> **What the task requires**
Scan the listing below for the word "Hshape" and state how many lines hold it. Write nothing but the number.

> **Material for this exercise**
________

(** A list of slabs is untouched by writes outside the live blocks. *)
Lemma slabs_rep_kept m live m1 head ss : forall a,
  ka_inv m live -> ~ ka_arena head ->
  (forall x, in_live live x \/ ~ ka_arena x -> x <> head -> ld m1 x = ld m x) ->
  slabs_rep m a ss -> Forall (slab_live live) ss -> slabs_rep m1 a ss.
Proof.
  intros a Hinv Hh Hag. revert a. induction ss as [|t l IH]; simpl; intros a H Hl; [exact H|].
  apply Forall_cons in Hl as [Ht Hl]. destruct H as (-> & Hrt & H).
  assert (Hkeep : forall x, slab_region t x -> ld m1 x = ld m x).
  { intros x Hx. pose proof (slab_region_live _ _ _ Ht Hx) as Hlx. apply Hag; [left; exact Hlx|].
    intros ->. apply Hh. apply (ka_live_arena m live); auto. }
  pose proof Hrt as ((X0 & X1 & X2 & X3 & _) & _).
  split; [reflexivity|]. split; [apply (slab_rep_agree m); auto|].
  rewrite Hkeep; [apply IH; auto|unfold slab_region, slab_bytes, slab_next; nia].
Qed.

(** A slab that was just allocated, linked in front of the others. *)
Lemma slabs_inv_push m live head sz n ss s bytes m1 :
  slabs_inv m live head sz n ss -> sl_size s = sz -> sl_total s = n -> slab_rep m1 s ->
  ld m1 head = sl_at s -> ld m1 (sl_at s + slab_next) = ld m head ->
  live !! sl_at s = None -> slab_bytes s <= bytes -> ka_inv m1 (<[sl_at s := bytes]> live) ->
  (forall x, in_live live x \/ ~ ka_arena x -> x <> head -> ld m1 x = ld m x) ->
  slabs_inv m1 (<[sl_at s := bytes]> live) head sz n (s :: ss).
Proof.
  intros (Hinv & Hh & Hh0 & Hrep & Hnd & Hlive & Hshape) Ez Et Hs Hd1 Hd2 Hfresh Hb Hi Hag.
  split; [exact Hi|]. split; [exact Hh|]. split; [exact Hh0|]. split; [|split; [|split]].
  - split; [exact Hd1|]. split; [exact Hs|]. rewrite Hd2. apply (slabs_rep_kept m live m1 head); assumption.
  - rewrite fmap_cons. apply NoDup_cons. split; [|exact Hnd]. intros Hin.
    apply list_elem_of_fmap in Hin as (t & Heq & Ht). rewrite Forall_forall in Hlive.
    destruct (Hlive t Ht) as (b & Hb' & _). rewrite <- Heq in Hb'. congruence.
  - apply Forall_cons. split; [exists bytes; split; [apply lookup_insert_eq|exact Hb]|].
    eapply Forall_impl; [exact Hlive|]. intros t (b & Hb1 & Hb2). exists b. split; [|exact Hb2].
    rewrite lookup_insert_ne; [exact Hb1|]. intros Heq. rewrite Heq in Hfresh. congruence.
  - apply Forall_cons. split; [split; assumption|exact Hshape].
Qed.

________

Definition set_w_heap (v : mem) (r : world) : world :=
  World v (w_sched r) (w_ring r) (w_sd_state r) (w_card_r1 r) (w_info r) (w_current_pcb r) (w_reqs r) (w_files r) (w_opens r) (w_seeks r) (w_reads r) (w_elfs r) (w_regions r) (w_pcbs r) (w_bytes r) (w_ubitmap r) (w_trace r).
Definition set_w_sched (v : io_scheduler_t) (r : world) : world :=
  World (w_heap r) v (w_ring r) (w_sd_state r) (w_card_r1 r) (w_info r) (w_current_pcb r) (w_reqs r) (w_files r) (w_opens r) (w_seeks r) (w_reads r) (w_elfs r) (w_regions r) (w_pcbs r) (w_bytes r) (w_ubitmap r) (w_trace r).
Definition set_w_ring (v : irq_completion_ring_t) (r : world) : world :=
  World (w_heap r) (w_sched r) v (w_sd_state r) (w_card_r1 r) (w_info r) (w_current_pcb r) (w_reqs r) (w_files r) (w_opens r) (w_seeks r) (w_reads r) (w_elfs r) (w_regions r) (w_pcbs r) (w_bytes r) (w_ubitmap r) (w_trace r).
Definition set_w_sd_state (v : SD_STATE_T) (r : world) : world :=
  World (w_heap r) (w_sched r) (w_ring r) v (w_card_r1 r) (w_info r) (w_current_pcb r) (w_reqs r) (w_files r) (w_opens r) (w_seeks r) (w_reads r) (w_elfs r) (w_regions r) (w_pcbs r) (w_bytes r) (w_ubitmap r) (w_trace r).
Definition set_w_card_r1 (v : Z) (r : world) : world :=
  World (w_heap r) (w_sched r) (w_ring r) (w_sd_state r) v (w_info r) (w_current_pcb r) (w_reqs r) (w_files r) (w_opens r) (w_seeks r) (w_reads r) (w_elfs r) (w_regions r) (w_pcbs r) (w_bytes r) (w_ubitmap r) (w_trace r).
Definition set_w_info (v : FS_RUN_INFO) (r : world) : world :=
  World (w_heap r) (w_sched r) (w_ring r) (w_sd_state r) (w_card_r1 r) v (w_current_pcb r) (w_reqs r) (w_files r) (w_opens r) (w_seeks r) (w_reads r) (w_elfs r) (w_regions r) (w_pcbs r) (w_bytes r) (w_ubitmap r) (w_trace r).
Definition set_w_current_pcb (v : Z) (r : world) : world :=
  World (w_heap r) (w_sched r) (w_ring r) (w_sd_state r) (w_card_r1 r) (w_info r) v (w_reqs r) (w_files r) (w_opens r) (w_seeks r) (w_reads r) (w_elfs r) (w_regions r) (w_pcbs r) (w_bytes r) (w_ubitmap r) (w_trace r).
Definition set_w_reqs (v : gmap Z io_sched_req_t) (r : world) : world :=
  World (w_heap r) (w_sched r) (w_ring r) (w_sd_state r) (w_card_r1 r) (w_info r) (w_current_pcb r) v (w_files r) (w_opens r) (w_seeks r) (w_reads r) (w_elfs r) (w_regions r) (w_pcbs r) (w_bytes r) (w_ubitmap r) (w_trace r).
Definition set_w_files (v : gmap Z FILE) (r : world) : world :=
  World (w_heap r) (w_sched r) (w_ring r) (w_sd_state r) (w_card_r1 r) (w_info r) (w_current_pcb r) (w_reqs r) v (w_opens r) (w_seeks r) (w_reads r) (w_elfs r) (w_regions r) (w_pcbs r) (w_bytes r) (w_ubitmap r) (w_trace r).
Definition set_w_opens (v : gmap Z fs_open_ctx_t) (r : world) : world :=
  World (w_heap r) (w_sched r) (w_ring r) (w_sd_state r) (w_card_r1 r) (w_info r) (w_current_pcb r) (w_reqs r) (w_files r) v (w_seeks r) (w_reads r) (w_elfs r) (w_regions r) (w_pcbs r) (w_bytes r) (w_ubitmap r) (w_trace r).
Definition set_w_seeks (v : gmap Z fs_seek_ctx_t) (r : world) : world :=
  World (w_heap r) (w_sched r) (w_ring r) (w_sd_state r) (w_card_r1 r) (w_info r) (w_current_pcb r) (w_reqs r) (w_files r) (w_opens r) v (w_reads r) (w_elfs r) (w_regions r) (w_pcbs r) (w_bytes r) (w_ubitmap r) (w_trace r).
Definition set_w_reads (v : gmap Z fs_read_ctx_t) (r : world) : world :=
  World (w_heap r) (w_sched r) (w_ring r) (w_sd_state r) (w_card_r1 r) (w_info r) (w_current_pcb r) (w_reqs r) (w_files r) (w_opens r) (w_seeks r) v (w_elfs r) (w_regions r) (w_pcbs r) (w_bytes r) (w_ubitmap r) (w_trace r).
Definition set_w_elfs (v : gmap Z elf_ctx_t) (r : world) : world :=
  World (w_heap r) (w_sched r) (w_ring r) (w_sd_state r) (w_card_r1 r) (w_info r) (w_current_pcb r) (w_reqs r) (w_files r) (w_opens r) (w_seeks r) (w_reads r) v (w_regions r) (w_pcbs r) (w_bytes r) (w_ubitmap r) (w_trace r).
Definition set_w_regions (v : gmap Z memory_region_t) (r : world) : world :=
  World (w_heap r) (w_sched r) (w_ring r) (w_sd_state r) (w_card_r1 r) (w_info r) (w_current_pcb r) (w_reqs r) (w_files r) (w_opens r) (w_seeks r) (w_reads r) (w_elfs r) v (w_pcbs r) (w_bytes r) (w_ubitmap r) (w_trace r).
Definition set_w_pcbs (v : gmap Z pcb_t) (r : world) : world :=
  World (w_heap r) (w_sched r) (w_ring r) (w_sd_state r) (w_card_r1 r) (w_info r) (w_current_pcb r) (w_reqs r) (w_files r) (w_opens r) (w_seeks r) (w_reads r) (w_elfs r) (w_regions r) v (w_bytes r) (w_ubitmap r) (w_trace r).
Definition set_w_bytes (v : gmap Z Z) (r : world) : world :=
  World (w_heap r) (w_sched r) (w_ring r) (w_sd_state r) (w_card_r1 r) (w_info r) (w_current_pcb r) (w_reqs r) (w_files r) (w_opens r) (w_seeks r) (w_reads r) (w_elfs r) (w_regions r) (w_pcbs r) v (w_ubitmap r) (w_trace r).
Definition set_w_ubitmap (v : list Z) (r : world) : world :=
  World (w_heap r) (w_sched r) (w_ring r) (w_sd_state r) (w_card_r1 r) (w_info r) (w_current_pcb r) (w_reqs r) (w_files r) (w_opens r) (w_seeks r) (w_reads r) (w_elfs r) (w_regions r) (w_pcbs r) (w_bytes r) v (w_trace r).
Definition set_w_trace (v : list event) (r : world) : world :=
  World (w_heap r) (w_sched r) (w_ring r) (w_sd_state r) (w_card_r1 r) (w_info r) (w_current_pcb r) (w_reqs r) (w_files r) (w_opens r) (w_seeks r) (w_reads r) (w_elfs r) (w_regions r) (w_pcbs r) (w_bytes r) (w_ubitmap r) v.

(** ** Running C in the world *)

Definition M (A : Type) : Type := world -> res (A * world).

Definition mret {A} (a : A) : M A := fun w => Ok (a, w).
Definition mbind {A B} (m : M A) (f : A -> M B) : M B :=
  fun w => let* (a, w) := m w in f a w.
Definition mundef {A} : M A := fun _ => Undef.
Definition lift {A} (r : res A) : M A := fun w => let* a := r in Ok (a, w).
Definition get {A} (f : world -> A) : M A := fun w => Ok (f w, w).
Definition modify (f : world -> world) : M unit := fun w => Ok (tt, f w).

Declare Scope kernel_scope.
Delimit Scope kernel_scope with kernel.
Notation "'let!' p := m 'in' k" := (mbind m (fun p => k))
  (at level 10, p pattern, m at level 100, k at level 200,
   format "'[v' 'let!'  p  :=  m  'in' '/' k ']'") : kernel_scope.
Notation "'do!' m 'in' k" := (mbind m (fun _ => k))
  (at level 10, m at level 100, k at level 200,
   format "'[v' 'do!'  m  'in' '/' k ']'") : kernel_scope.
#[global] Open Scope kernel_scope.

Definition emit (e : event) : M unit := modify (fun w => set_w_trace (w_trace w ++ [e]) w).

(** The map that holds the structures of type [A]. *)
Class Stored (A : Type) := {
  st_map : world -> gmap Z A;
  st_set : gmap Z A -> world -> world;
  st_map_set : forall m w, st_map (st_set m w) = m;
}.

________

> **Response**
2